§ **HOW TO COMPLETE THIS TASK**: Please write out exactly the lines of the data below from the line holding "(** X12: [EvalOr.complete]" through the line holding "- assert (Htc : tc = 1)", and leave out the rest.

§ **DATA TO PROCESS**:

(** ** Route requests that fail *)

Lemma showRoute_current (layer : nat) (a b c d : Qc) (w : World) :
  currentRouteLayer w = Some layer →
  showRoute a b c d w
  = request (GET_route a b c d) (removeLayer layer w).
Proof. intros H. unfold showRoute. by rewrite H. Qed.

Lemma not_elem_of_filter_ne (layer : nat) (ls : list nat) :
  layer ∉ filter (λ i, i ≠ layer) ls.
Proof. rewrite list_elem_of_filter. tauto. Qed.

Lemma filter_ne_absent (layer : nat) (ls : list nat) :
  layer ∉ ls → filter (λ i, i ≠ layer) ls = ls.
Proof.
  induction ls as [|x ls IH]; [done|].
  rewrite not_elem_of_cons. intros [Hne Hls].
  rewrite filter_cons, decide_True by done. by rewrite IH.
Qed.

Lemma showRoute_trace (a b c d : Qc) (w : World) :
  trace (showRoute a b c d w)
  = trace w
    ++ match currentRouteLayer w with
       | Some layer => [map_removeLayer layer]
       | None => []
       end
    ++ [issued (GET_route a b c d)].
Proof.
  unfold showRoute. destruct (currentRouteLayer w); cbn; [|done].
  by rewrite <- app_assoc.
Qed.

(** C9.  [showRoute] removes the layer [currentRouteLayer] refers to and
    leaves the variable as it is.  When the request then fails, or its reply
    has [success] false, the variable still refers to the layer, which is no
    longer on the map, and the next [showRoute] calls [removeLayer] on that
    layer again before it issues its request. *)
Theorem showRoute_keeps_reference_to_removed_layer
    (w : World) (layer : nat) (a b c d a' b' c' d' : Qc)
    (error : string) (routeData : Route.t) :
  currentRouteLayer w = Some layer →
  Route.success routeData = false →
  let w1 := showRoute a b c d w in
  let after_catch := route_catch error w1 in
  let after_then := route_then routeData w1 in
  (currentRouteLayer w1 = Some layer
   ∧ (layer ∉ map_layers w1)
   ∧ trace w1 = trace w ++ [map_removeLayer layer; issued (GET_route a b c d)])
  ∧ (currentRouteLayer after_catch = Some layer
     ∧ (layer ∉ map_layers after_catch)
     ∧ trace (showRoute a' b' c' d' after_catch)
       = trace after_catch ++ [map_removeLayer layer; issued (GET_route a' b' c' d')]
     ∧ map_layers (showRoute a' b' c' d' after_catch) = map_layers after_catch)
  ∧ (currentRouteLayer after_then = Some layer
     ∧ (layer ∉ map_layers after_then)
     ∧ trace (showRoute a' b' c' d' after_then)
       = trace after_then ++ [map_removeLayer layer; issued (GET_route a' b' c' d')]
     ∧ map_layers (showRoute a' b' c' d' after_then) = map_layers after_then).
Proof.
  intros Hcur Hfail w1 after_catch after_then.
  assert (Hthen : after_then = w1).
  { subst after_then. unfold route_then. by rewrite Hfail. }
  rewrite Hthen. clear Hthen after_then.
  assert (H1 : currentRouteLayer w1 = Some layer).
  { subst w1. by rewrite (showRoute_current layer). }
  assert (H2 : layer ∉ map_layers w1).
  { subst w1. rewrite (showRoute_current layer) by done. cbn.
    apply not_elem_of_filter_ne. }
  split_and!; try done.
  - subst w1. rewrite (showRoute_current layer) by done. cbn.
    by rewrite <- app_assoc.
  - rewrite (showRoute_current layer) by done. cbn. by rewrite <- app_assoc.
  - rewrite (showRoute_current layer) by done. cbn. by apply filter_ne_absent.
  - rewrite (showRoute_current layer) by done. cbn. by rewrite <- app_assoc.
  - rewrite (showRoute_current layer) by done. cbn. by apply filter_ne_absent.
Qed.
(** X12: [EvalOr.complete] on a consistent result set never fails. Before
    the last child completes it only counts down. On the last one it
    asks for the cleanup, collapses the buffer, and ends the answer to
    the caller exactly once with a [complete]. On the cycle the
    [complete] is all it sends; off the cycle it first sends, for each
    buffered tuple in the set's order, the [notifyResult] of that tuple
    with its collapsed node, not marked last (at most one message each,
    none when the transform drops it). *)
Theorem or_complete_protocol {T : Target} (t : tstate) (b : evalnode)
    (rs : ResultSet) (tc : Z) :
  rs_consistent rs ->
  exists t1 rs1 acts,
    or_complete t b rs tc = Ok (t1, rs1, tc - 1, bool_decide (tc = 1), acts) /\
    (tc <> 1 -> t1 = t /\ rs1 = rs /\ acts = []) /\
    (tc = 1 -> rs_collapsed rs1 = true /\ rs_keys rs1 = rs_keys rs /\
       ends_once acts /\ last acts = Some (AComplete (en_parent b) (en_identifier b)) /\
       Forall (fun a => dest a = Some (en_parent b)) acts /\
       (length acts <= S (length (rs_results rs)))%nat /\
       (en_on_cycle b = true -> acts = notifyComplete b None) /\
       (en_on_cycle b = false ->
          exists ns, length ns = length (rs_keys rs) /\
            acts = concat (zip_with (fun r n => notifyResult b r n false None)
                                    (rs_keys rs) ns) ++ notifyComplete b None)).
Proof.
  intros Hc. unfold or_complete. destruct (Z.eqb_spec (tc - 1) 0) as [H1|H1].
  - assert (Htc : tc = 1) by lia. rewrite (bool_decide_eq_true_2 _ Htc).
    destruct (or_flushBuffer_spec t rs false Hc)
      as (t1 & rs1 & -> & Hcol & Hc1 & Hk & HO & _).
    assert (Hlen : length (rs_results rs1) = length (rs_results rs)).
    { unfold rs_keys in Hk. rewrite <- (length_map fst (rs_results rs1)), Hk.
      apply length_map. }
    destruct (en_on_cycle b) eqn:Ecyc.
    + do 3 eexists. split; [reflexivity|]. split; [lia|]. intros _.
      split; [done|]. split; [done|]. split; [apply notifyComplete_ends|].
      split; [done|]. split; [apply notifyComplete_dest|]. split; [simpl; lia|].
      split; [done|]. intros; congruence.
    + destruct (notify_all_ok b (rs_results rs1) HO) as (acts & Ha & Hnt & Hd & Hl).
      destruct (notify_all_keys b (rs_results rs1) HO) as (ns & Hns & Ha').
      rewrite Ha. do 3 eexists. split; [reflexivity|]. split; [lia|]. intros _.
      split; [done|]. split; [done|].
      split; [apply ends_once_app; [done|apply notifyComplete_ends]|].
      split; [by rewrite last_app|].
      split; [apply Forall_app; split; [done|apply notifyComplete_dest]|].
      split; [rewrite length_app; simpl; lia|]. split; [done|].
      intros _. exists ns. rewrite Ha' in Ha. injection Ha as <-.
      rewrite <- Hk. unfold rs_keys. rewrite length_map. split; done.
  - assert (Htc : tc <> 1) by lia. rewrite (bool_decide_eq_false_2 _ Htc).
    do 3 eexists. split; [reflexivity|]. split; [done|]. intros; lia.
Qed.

§ **PROBLEM SOLUTION**:
(** X12: [EvalOr.complete] on a consistent result set never fails. Before
    the last child completes it only counts down. On the last one it
    asks for the cleanup, collapses the buffer, and ends the answer to
    the caller exactly once with a [complete]. On the cycle the
    [complete] is all it sends; off the cycle it first sends, for each
    buffered tuple in the set's order, the [notifyResult] of that tuple
    with its collapsed node, not marked last (at most one message each,
    none when the transform drops it). *)
Theorem or_complete_protocol {T : Target} (t : tstate) (b : evalnode)
    (rs : ResultSet) (tc : Z) :
  rs_consistent rs ->
  exists t1 rs1 acts,
    or_complete t b rs tc = Ok (t1, rs1, tc - 1, bool_decide (tc = 1), acts) /\
    (tc <> 1 -> t1 = t /\ rs1 = rs /\ acts = []) /\
    (tc = 1 -> rs_collapsed rs1 = true /\ rs_keys rs1 = rs_keys rs /\
       ends_once acts /\ last acts = Some (AComplete (en_parent b) (en_identifier b)) /\
       Forall (fun a => dest a = Some (en_parent b)) acts /\
       (length acts <= S (length (rs_results rs)))%nat /\
       (en_on_cycle b = true -> acts = notifyComplete b None) /\
       (en_on_cycle b = false ->
          exists ns, length ns = length (rs_keys rs) /\
            acts = concat (zip_with (fun r n => notifyResult b r n false None)
                                    (rs_keys rs) ns) ++ notifyComplete b None)).
Proof.
  intros Hc. unfold or_complete. destruct (Z.eqb_spec (tc - 1) 0) as [H1|H1].
  - assert (Htc : tc = 1) by lia. rewrite (bool_decide_eq_true_2 _ Htc).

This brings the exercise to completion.